**What you will do:**
Set down, unchanged, the line with "intros Hb. unfold" and everything after it through the last line of the data.
-- Recorded information follows --
Lemma concat_owned_alter (l : list Shard) n sh f extra :
  l !! n = Some sh -> shard_owned sh ≡ₚ shard_owned (f sh) ++ extra ->
  concat (List.map shard_owned l) ≡ₚ concat (List.map shard_owned (alter f n l)) ++ extra.
Proof.
  revert n. induction l as [|x l IH]; intros n Hn E; [done|]. destruct n as [|n]; cbn in *.
  - injection Hn as ->. rewrite E, <- !app_assoc. apply Permutation_app_head, Permutation_app_comm.
  - by rewrite (IH _ Hn E), app_assoc.
Qed.

(** Taking a message off the inbox puts its buffer in the thread's hands. *)
Lemma take_message msg rest Q :
  hoare (fun v => inv [] v /\ exists sh, v_shards v !! k = Some sh /\ inbox sh = msg :: rest)
    (h_set_shard k (fun sh => sh <| inbox := rest |>))
    (fun _ v => inv (msg_owned msg) v /\ msg_ok msg) Q.
Proof.
  apply hoare_mod. intros v [[H1 H2 H3 H4 H5 H6 H7 H8 H9 H10 H11 H12 H13] (sh & Hsh & Hin)].
  destruct (Forall_lookup_1 _ _ _ _ H5 Hsh) as [Hm Hf]. rewrite Hin in Hm.
  apply Forall_cons_1 in Hm as [Hmsg Hrest]. split; [|exact Hmsg].
  constructor; cbn; try assumption.
  - rewrite <- H1, app_nil_r. unfold in_flight. cbn.
    rewrite (concat_owned_alter _ k sh (fun sh => sh <| inbox := rest |>) (msg_owned msg) Hsh).
    + by rewrite <- !app_assoc.
    + unfold shard_owned. rewrite Hin. cbn. apply Permutation_app_comm.
  - apply Forall_alter; [assumption|]. intros sh' Hsh' _.
    assert (sh' = sh) as -> by congruence. by split.
  - intros E. apply (f_equal length) in E. rewrite length_alter in E. by destruct (v_shards v).
Qed.

Lemma inbox_safe so ro sr t : keeps (inv []) (shard_inbox k so ro sr t).
Proof.
  unfold shard_inbox. eapply hoare_bind; [apply hoare_shard|]. intros sh.
  destruct (inbox sh) as [|msg rest] eqn:Ei.
  { apply (hoare_pre _ (inv [])); [apply hoare_continue | tauto]. }
  eapply hoare_bind.
  - apply (hoare_pre _ (fun v => inv [] v /\ exists sh, v_shards v !! k = Some sh /\ inbox sh = msg :: rest)).
    + apply take_message.
    + intros v [Hv ->]. split; [exact Hv|]. destruct (v_shards v !! k) as [sh|]; [eauto | discriminate].
  - intros ? v [Hv Hm]. revert v Hv. destruct msg; cbn in *.
    + destruct Hm. by apply client_packet_safe.
    + apply keepalive_safe.
    + apply remove_session_safe.
Qed.

Lemma shard_cleanup_safe t : keeps (inv []) (shard_cleanup k t).
Proof.
  assert (forall (l : list (FlowKey * FlowState)) sh,
    let step sh kv := sh <| token_to_flow ::= delete (f_token kv.2) |>
                         <| session_flows ::= fun m => remove_flow_from_session_index m kv.1 |> in
    inbox (fold_left step l sh) = inbox sh /\ sh_flows (fold_left step l sh) ⊆ sh_flows sh) as Hfold.
  { intros l sh step. by apply fold_shard_ok. }
  apply hoare_set_shard.
  - intros sh Hsh. set (sh1 := sh <| sh_flows ::= omap (cleanup_flow t) |>).
    assert (shard_ok sh1) as H1.
    { apply shard_ok_flows; [|exact Hsh]. intros key f E. right.
      rewrite lookup_omap in E. destruct (sh_flows sh !! key); [eauto | discriminate]. }
    destruct (Hfold (map_to_list (filter (fun kv => cleanup_flow t kv.2 = None) (sh_flows sh))) sh1)
      as [E1 E2].
    exact (shard_ok_shrink sh1 _ E1 E2 H1).
  - intros sh.
    exact (proj1 (Hfold (map_to_list (filter (fun kv => cleanup_flow t kv.2 = None) (sh_flows sh)))
             (sh <| sh_flows ::= omap (cleanup_flow t) |>))).
Qed.

(** The response is written inside the buffer, which keeps its size. *)
Lemma write_response_safe key payload info tos idx Q :
  key_ok key ->
  hoare (inv [idx])
    (hrun (fun v =>
       let* out := buffer (v_pool v) idx in
       let* out := copy_from_slice out 0 SESSION_ID_LEN (k_session_id key) in
       let* head := slice out 0 SESSION_ID_LEN in
       let* tail := slice out SESSION_ID_LEN (length out) in
       let* (tail, ip_len) := write_response_ip_packet_into_with_tos tail payload info tos in
       let* p := set_buffer (v_pool v) idx (head ++ tail) in
       Ret (v <| v_pool := p |>, ip_len)))
    (fun r v => inv [idx] v
                /\ forall n, r = Some n -> (SESSION_ID_LEN <= SESSION_ID_LEN + n <= MAX_PACKET_SIZE)%nat) Q.
Proof.
  intros Hk. pose proof max_packet_size as Hmax. apply hoare_run. intros v Hv.
  pose proof (held_in_range _ _ idx Hv ltac:(by left)) as Hi.
  destruct (lookup_lt_is_Some_2 _ _ Hi) as [b Hb].
  pose proof (Forall_lookup_1 _ _ _ _ (i_bufs _ _ Hv) Hb) as Hlb. cbn in Hlb.
  unfold key_ok, SESSION_ID_LEN in *.
  unfold buffer. rewrite (rd_lookup _ _ _ Hb). cbn [obind].
  unfold copy_from_slice. rewrite Hk, (proj2 (Nat.leb_le 8 (length b))) by lia. cbn [Nat.leb andb Nat.eqb Nat.sub obind].
  set (out := take 0 b ++ k_session_id key ++ drop 8 b).
  assert (length out = MAX_PACKET_SIZE) as Ho.
  { subst out. rewrite take_0, !length_app, length_drop, Hk. cbn [length]. lia. }
  unfold slice. rewrite (proj2 (Nat.leb_le 8 (length out))) by lia. cbn [Nat.leb andb obind].
  rewrite Nat.leb_refl. cbn [andb obind].
  set (tail := take (length out - 8) (drop 8 out)).
  assert (length tail = MAX_PACKET_SIZE - 8)%nat as Ht.
  { subst tail. rewrite length_take, length_drop. lia. }
  rewrite write_response_into_spec.
  assert (forall tail', length tail' = (MAX_PACKET_SIZE - 8)%nat ->
    inv [idx] (v <| v_pool ::= fun p => p <| buffers ::= <[idx := take (8 - 0) (drop 0 out) ++ tail']> |> |>)) as Hset.
  { intros tail' Htl. destruct Hv as [H1 H2 H3 H4 H5 H6 H7 H8 H9 H10 H11 H12 H13].
    constructor; cbn; try assumption; [by rewrite length_insert|].
    apply Forall_insert; [assumption|]. rewrite length_app, length_take, drop_0. lia. }
  destruct (Nat.ltb_spec (length tail) (28 + length payload)); cbn [obind];
    unfold set_buffer; rewrite wr_lt by assumption; cbn [obind returns].
  - split; [by apply Hset | discriminate].
  - split.
    + apply Hset. rewrite length_app, response_packet_length, length_drop. lia.
    + intros n [= <-]. lia.
Qed.

Lemma keeps_touch sid (f : SessionEntry -> SessionEntry) :
  (forall e, client_addr (f e) = client_addr e) ->
  keeps (inv []) (hmod (fun v => v <| v_sessions ::= alter f sid |>)).
Proof. intros Hf. apply keeps_mod. intros v Hv. by apply inv_alter_session. Qed.

Lemma response_safe key payload tos t tu :
  keeps (inv []) (shard_response cfg k key payload tos t tu).
Proof.
  unfold shard_response. kstep; [kstep|]. kstep; [kstep|].
  eapply hoare_bind; [apply hoare_shard|]. intros sh.
  destruct (sh_flows sh !! key) as [flow|] eqn:Ef.
  2: { intros v [Hv _]. exact Hv. }
  apply (hoare_pure (key_ok key)); [intros v [Hv Esh] | intros Hkey].
  { destruct (v_shards v !! k) as [s|] eqn:Es; cbn in Esh; subst sh; [|discriminate].
    destruct (Forall_lookup_1 _ _ _ _ (i_shards _ _ Hv) Es) as [_ Hf]. exact (Hf key flow Ef). }
  apply (hoare_pre _ (inv [])); [hkeep | tauto].
  kstep.
  { apply hoare_set_shard; [|done]. intros s. apply shard_ok_flows.
    intros key' f [[<- _]|[_ E]]%lookup_insert_Some; eauto. }
  kstep; [by apply keeps_touch|].
  eapply hoare_bind; [apply hoare_acquire|]. intros [idx|].
  2: { hkeep. ksteps; [apply hoare_drop_out | apply hoare_pool_exhausted]. }
  eapply hoare_bind; [by apply write_response_safe|]. intros [n|] v [Hv Hn]; revert v Hv; cbn iota.
  - exact (hoare_queue_tx [] cfg (MkTx _ _ idx _ _ Data) (inv []) (Hn n eq_refl)).
  - intros v Hv. exact (hoare_bind _ _ _ _ _ _ (hoare_release [] idx (inv []))
                          (fun _ => hoare_continue _ _) v Hv).
Qed.

Lemma burst_safe key n l : keeps (inv []) (shard_burst cfg k key n l).
Proof.
  revert l. induction n as [|n IH]; intros l; cbn [shard_burst]; [kstep|].
  destruct l as [|[[[payload tos] t] tu] l]; [kstep|]. kstep; [apply response_safe | apply IH].
Qed.

Lemma event_safe token l : keeps (inv []) (shard_event cfg k token l).
Proof. unfold shard_event, h_shard. ksteps. apply burst_safe. Qed.

End ShardSafe.

(* ------------------------------------------------------------------ *)
(** ** The TX thread and the cleanup *)

Lemma tx_next_safe Q :
  hoare (inv []) (hrun (fun v => Ret (tx_next v)))
    (fun r v => match r with
                | Some p => inv [p_buf_idx p] v /\ tx_ok p
                | None => inv [] v
                end) Q.
Proof.
  apply hoare_run. intros v Hv. unfold tx_next.
  pose proof Hv as [H1 H2 H3 H4 H5 H6 H7 H8 H9 H10 H11 H12 H13].
  destruct (v_tx_control v) as [|p rest] eqn:Ec; [destruct (v_tx_data v) as [|p rest] eqn:Ed|];
    cbn [returns]; [exact Hv | |].
  - apply Forall_cons_1 in H4 as [Hp Hr]. split; [|exact Hp].
    constructor; cbn; rewrite ?Ec; try assumption.
    rewrite <- H1, app_nil_r. unfold in_flight. cbn. rewrite Ec, Ed. cbn.
    apply Permutation_app_head. symmetry. apply Permutation_cons_append.
  - apply Forall_cons_1 in H3 as [Hp Hr]. split; [|exact Hp].
    constructor; cbn; try assumption.
    rewrite <- H1, app_nil_r. unfold in_flight. cbn. rewrite Ec. cbn.
    apply Permutation_app_head. symmetry. apply Permutation_cons_append.
Qed.

Lemma discard_safe {A} r idx (R : A -> V2 -> Prop) :
  hoare (inv [idx]) (h_drop_out r ;! h_release idx ;! hcontinue) R (inv []).
Proof.
  eapply hoare_bind; [apply hoare_drop_out|]. intros ?.
  eapply hoare_bind; [apply hoare_release|]. intros ?. apply hoare_continue.
Qed.

Lemma read_buffer_safe idx Q :
  hoare (inv [idx]) (hrun (fun v => let* b := buffer (v_pool v) idx in Ret (v, b)))
    (fun b v => inv [idx] v /\ length b = MAX_PACKET_SIZE) Q.
Proof.
  apply hoare_run. intros v Hv.
  destruct (lookup_lt_is_Some_2 _ _ (held_in_range _ _ idx Hv ltac:(by left))) as [b Hb].
  unfold buffer. rewrite (rd_lookup _ _ _ Hb). cbn. split; [exact Hv|].
  exact (Forall_lookup_1 _ _ _ _ (i_bufs _ _ Hv) Hb).
Qed.

Lemma slice_within (b : list Z) lo hi : (lo <= hi <= length b)%nat ->
  slice b lo hi = Ret (take (hi - lo) (drop lo b)).
Proof.
  intros Hb. unfold slice. rewrite (proj2 (Nat.leb_le lo hi)) by lia.
  by rewrite (proj2 (Nat.leb_le hi _)) by lia.
Qed.

Lemma count_out_safe held sid n tu Q :
  hoare (inv held) (count_out sid n tu) (fun _ => inv held) Q.
Proof.
  apply hoare_mod. intros v Hv.
  eapply inv_frame; [exact Hv | reflexivity.. | apply (i_pending _ _ Hv) | reflexivity |].
  eapply drops_ok_frame; [..|apply (i_drops _ _ Hv)]; reflexivity.
Qed.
-- Recorded information concluded --
**Exercise solution:**
  intros Hb. unfold slice. rewrite (proj2 (Nat.leb_le lo hi)) by lia.
  by rewrite (proj2 (Nat.leb_le hi _)) by lia.
Qed.

Lemma count_out_safe held sid n tu Q :
  hoare (inv held) (count_out sid n tu) (fun _ => inv held) Q.
Proof.
  apply hoare_mod. intros v Hv.
  eapply inv_frame; [exact Hv | reflexivity.. | apply (i_pending _ _ Hv) | reflexivity |].
  eapply drops_ok_frame; [..|apply (i_drops _ _ Hv)]; reflexivity.
Qed.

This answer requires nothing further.